Entertained by the weird, wacky and eclectic sounds of Frank Zappa, especially the orchestral Uncle Meat and King Kong, I subsequently learnt that his favourite composer was Edgard Varèse, famous for composing a symphony for percussion only (as well as being one of the earliest pioneers of electronic music). This struck me as such a ridiculous idea that I knew I just had to check it out (if Zappa liked it, then hell, I might too). Fortunately I had a friend with the expertise to initiate me into this intimidating foreign musical domain. And so my introduction to the wonders of twentieth century classical composition began. Stravinsky's Rite of Spring became an instant favourite, and Bartok's work soon after, followed by the scary sounds of Penderecki and Ligeti (remember those spine-chilling chorals in Kubrick's 2001?) It all made sense since I had already admired Bernard Hermann's Psycho, and discovered minimalists like Steve Reich and Philip Glass- the history was coming together from both ends.
So what about George Antheil (1900-1959)?
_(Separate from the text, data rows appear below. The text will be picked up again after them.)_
(* ===== verification/ArtifactTx.v ===== *)
(** * Storing an artifact keeps the node invariant
    [StoreArtifact] opens one transaction, which commits the artifact, or the
    marker and the stop of an attempt over its budget; what it leaves of its
    file depends on [keep]. *)
From stdpp Require Import base tactics list strings gmap pretty.
From Stdlib Require Import ZArith Lia Ascii String.
From S2P Require Import Prelude Json Wire Store Tx Adapter Events Commands Barrier Hold Submit Dispatch Frames TranscriptView Files Capture SafeTextStore Budget Pages Observe Artifacts.
From S2P Require Import Atomic Append Invariant Steering Handlers Keeping Transactions Observing WorkerTx WorkerHistory Reading.
Open Scope string_scope.
Open Scope list_scope.
Open Scope Z_scope.
Open Scope harness_scope.

(** ** The deferred removal *)
(** Only the two names of an artifact can differ. *)
Definition discarded (artifactID : string) (d d' : directory) : Prop := forall name,
  name <> artifactID -> name <> temporary_name artifactID -> file_bytes name d' = file_bytes name d.
Lemma file_bytes_dropped other name d : name <> other -> file_bytes name (without_file other d) = file_bytes name d.
Proof.
  intros Hne. unfold file_bytes, without_file. induction d as [|[n b] d IH]; [done|]. cbn [List.filter List.find fst].
  destruct (n =s other) eqn:E1; cbn [negb List.find fst]; [|destruct (n =s name); [done|exact IH]].
  simplify_bool. subst n. rewrite IH. destruct (other =s name) eqn:E2; [simplify_bool; congruence|done].
Qed.
Lemma discarded_without id other d d' : discarded id d d' -> other = id \/ other = temporary_name id -> discarded id d (without_file other d').
Proof. intros H Ho name H1 H2. rewrite file_bytes_dropped; [by apply H|]. intros ->. by destruct Ho. Qed.
Lemma wp_drop_file env name (Q : unit -> Core -> Prop) E c : Q tt c -> Q tt (c <| files ::= without_file name |>) -> wp env (drop_file name) Q E c.
Proof. intros H1 H2. unfold drop_file. apply wp_catch, wp_bind, wp_io; [by apply wp_modify|by apply wp_ret]. Qed.
Lemma wp_discard env id (Q : unit -> Core -> Prop) E c :
  (forall fs, discarded id (files c) fs -> Q tt (c <| files := fs |>)) -> wp env (discard_artifact id) Q E c.
Proof.
  intros H. assert (forall d, discarded id d d) as Hrefl by done.
  assert (forall c', wp env (catch io (fun _ => mret tt)) (fun _ c'' => c'' = c') (fun _ _ => False) c') as Hlast
    by (intros; apply wp_catch, wp_io; [done|by apply wp_ret]).
  assert (forall fs, discarded id (files c) fs -> wp env (catch io (fun _ => mret tt)) Q E (c <| files := fs |>)) as Hk
    by (intros fs Hfs; eapply wp_mono; [apply Hlast|intros [] ? ->; by apply H|done]).
  assert (c = c <| files := files c |>) as Hc by (by destruct c).
  unfold discard_artifact. apply wp_bind, wp_drop_file; apply wp_bind, wp_drop_file.
  - rewrite Hc. by apply Hk.
  - rewrite Hc at 1. apply Hk, discarded_without; [done|by left].
  - apply Hk, discarded_without; [done|by right].
  - apply (Hk (without_file id (without_file (temporary_name id) (files c)))).
    apply discarded_without; [apply discarded_without; [done|by right]|by left].
Qed.

Definition settled_file (id : string) (c : Core) (P : Core -> Prop) : Prop :=
  (retained c = true -> P c) /\ (retained c = false -> forall fs, discarded id (files c) fs -> P (c <| files := fs |>)).
Lemma wp_discarding {A} env id (m : M A) (Q : A -> Core -> Prop) (E : err -> Core -> Prop) c :
  wp env m (fun a c1 => settled_file id c1 (Q a)) (fun e c1 => settled_file id c1 (E e)) (c <| retained := false |>) ->
  wp env (discarding id m) Q E c.
Proof.
  intros H x. specialize (H x). unfold discarding. destruct (m env x _) as [[r x'] c'].
  destruct (retained c') eqn:Hret; [destruct r; by apply H|].
  destruct r as [e|a]; destruct H as [_ H]; specialize (H Hret).
  - pose proof (wp_discard env id (fun _ => E e) (fun _ => E e) c' H x') as Hw. by destruct (discard_artifact _ _ _ _) as [[[] ?] ?].
  - pose proof (wp_discard env id (fun _ => Q a) (fun _ => Q a) c' H x') as Hw. by destruct (discard_artifact _ _ _ _) as [[[] ?] ?].
Qed.
Lemma settled_any id c (P : Core -> Prop) : (forall fs, P (c <| files := fs |>)) -> settled_file id c P.
Proof. intros H. split; [|auto]. intros _. specialize (H (files c)). by destruct c. Qed.

(** Publishing changes the directory only. *)
Lemma filed_fill id content : confined filed (fill_artifact_file id content).
Proof. unfold fill_artifact_file, put_file. confined_tac. Qed.
Lemma filed_put name content : confined filed (put_file name content).
Proof. unfold put_file. confined_tac. Qed.
#[export] Hint Resolve filed_fill filed_put : confined.

(** ** The node invariant *)
Section Marker.
Context (reference : AttemptRef) {P : durableState -> Db -> Prop} `{!Stable P}.
Hypothesis Htarget : forall s db, P s db -> targets reference s db.
Lemma keeping_artifact_marker version : keeping P (appendArtifactOutputLimitMarker reference version).
Proof using Type*.
  unfold appendArtifactOutputLimitMarker. keeping_tac.
  - by apply keeping_assistant_message.
  - by apply (keeping_record reference).
Qed.
End Marker.

Lemma harmless_insert_artifact row : harmless (insert_artifact row).
Proof. harmless_tac. Qed.
#[export] Hint Resolve harmless_insert_artifact : harmless.

Lemma visible_attempt_row s id db a : visible_attempt s id db = Some a -> a ∈ attempts db /\ att_id a = id.
Proof.
  unfold visible_attempt. intros H. apply bind_Some in H as (b & Hb & H). destruct (visible_dialog _ _ _); [|done]. injection H as <-.
  apply select1_Some in Hb as [Hin Hid]. by simplify_bool.
Qed.
Lemma wp_artifact_scope env i (Q : attempt_row -> Core -> Prop) E c :
  (forall a, visible_attempt (st c) (ref_attempt (in_attempt i)) (tx c) = Some a -> att_dialog a = ref_dialog (in_attempt i) ->
     att_request a = ref_request (in_attempt i) -> Q a c) ->
  (forall e, E e c) -> wp env (artifact_scope i) Q E c.
Proof.
  intros HQ HE. unfold artifact_scope. apply wp_bind, wp_get, wp_bind, wp_query_row; [|done..]. intros a Ha.
  destruct (_ || _) eqn:Hg; [by apply wp_fail|]. simplify_bool. apply wp_bind. destruct (in_call i =s ""); [|apply wp_bind, wp_readonly; [eauto with readonly|intros _; apply wp_ret|done]].
  1: apply wp_ret.
  all: apply wp_ret; auto.
Qed.
Lemma scope_targets s i db a : a ∈ attempts db -> att_id a = ref_attempt (in_attempt i) -> att_request a = ref_request (in_attempt i) ->
  targets (in_attempt i) s db.
Proof. intros Ha E1 E2. exists (att_started a). rewrite <- E1, <- E2. apply list_elem_of_In, (List.in_map attempt_facts). by apply list_elem_of_In. Qed.

Lemma wp_keep env b (Q : unit -> Core -> Prop) E c : Q tt (c <| retained := b |>) -> wp env (keep b) Q E c.
Proof. apply wp_modify. Qed.
Ltac keep_step := first [lazymatch goal with |- wp _ (keep _) _ _ _ => apply wp_keep; rcbn end | tx_step].
Ltac keep_save HI := let H := fresh in pose proof (inv_identity _ _ _ HI) as H; repeat keep_step; try (apply Inv_committed; done); try (rcbn; done).

Lemma transaction_store_locked i artifactID content : transaction (store_locked i artifactID content).
Proof.
  unfold store_locked. apply transaction_open. intros env c HD Htx Hst HI.
  apply wp_bind, wp_artifact_scope; [|done]. intros a Ha _ Hreq. apply visible_attempt_row in Ha as [Hin Hid].
  pose proof (scope_targets (st c) i _ _ Hin Hid Hreq) as Ht.
  turn (targets (in_attempt i)) (keeping_charge_output (in_attempt i)). intros charge c1 HI1 Ht1 HD1. destruct (Exceeded charge).
  - apply wp_bind. unfold artifact_over_budget. destruct (NewlyExceeded charge); [|by apply wp_ret, wp_fail].
    turn (targets (in_attempt i)) (keeping_artifact_marker (in_attempt i)). intros _ c2 HI2 Ht2 HD2. apply wp_bind, wp_get.
    apply wp_bind. eapply (transaction_turning _ (targets (in_attempt i)) (targets (in_attempt i))); [|done..| |done].
    { destruct (_ && _); [by apply (keeping_output_stop (in_attempt i))|by apply turning_ret]. }
    intros _ c3 HI3 _ HD3. by keep_save HI3.
  - apply wp_bind, wp_get, wp_bind. unfold digestBytes. apply wp_bind, wp_ask, wp_ret. unfold record_artifact.
    apply wp_bind, wp_readonly; [eauto with readonly|intros valid|done]. destruct (negb _); [by apply wp_fail|].
    apply wp_bind. eapply (transaction_turning _ anything anything); [apply keeping_exec, harmless_insert_artifact|done..| |done].
    intros _ c2 HI2 _ HD2. apply wp_bind. eapply (transaction_turning _ anything anything); [apply keeping_appendEvent|done..| |done].
    intros _ c3 HI3 _ HD3. by keep_save HI3.
Qed.

Theorem transaction_store i content : transaction (StoreArtifact i content).
Proof.
  intros env c HD. unfold StoreArtifact. apply wp_bind, wp_ask. destruct (negb _); [by apply wp_fail|].
  apply wp_bind, wp_newID; [|done]. intros id. apply wp_bind, wp_io; [|done]. apply wp_bind, wp_io; [|done].
  apply wp_bind. eapply (confined_wp filed); [apply filed_put| |intros e c' _ (fs & made & ->); done].
  intros [] c' (fs & made & ->). apply wp_discarding, wp_bind.
  eapply (confined_wp filed); [apply filed_fill|..].
  - intros [] c1 (fs1 & made1 & ->). eapply wp_mono; [by apply transaction_store_locked|..]; cbn beta; intros; by apply settled_any.
  - intros e c1 _ (fs1 & made1 & ->). by apply settled_any.
Qed.

(** ** The history *)
Lemma nocommit_confined {A} (m : M A) : confined filed m -> nocommit m.
Proof.
  intros Hm env x c. specialize (Hm env c x). destruct (m env x c) as [[[e|a] ?] c']; cbn; [destruct Hm as [_ Hm]|]; by destruct Hm as (fs & made & ->).
Qed.
Lemma history_discarding {A} id (m : M A) : history m -> history (discarding id m).
Proof.
  intros Hm env x c. specialize (Hm env x (c <| retained := false |>)). unfold discarding.
  destruct (m env x _) as [[r x'] c']. cbn in Hm. destruct (retained c'); [done|].
  pose proof (wp_discard env id (fun _ c1 => durable c1 = durable c') (fun _ c1 => durable c1 = durable c') c' (fun _ _ => eq_refl) x') as Hw.
  destruct (discard_artifact _ _ _ _) as [[[] ?] ?]; cbn in *; by rewrite Hw.
Qed.
Lemma grows_keep b : grows (keep b).
Proof. by apply grows_modify. Qed.
Lemma grows_artifact_marker reference version : grows (appendArtifactOutputLimitMarker reference version).
Proof. unfold appendArtifactOutputLimitMarker. grows_tac. Qed.
Lemma appends_insert_artifact row : appends (insert_artifact row).
Proof. appends_tac. Qed.
#[export] Hint Resolve appends_insert_artifact : appends.
#[export] Hint Resolve grows_keep grows_artifact_marker : grows.
Lemma readonly_artifact_scope i : readonly (artifact_scope i).
Proof. unfold artifact_scope. readonly_tac. Qed.
Lemma readonly_digestBytes content : readonly (digestBytes content).
Proof. unfold digestBytes. readonly_tac. Qed.
#[export] Hint Resolve readonly_artifact_scope readonly_digestBytes : readonly.
Lemma history_store_locked i id content : history (store_locked i id content).
Proof. unfold store_locked, artifact_over_budget, record_artifact. history_tac. Qed.
Theorem history_store i content : history (StoreArtifact i content).
Proof.
  unfold StoreArtifact. apply history_bind; [nocommit_tac|intros node]. destruct (negb _); [apply history_nocommit; nocommit_tac|].
  do 3 (apply history_bind; [nocommit_tac|intros ?]). apply history_bind; [apply nocommit_confined, filed_put|intros []].
  apply history_discarding, history_bind; [apply nocommit_confined, filed_fill|intros []]. apply history_store_locked.
Qed.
Well, here we have a most unusually talented character. Besides work as a composer and pianist, he also mastered other disciplines and interests, writing on criminal justice, military history, and the explanatory role of endocrinology for criminal investigations, as well as patenting a torpedo guidance system and, with the actress Hedy Lamarr, a broad spectrum signal transmission system! His credentials of association with creative artists are also impeccable- in 1922 he went to Paris, where he met his idol Igor Stravinsky, as well as hanging out with Hemingway, Pound, Yeats, Picasso, and Man Ray, most of whom were apparently enthralled by his avant-garde music, which for them served as the soundtrack with which to advance their modernist manifesto.
So, finally onto Ballet Mécanique itself. This remains his most famous work, which I admit had a rather gimmicky appeal for me. After all, this is a symphony for aeroplane propellers, electric buzzers and numerous grand pianos! On its premier in Paris in 1926, the audience response was favourable, despite a leather strip flying into the audience, the propeller blowing off hats and toupées, and one audience member attempting to protect himself from the aural onslaught with an umbrella (wish I could have witnessed it)! The following year however, at Carnegie Hall in New York, his masterpiece was met with amused derision, and the discerning elite refused him their stamp of approval as a serious composer. Still, in the early days Antheil's radical work often sparked riots amongst audiences, resulting in his sobriquet as the `Bad Boy of Music' (which served as the title of his 1945 autobiography).
"Rhythmic vitality, harmonic pungency, and melodic vigor" characterise his work, and putting the gimmickry aside, it's worth reminding ourselves that a conference honoring his legacy was held in his hometown of Trenton, New Jersey in 2003, and that this rendition of his work was issued by Naxos in 2001 -all of which testifies to his enduring legacy (he does not deserve to be forgotten). Antheil's status as a great composer has surely been secured, and besides performance of the 1953 revised version of the Ballet Mécanique, this album also includes the relatively less radical Serenade for String Orchestra, Symphony for Five Instruments, and Concert for Chamber Orchestra, all of which are also fine pieces. And if anyone remembers the Walter Cronkite-narrated CBS documentary `The 20th Century', which ran from 1957-1970, then you have already heard some of the work of Antheil, who besides shocking audiences with bold musical innovations, later resorted to scoring films in order to earn a living. Far from cacophonous, Ballet Mécanique is an incredible piece, essential for anyone interested in 20th century composition (and by the way, the clockwork penguins on the cover seem peculiarly apt when one considers the fusion of mechanical and organic that characterises the instrumentation for Ballet Mécanique).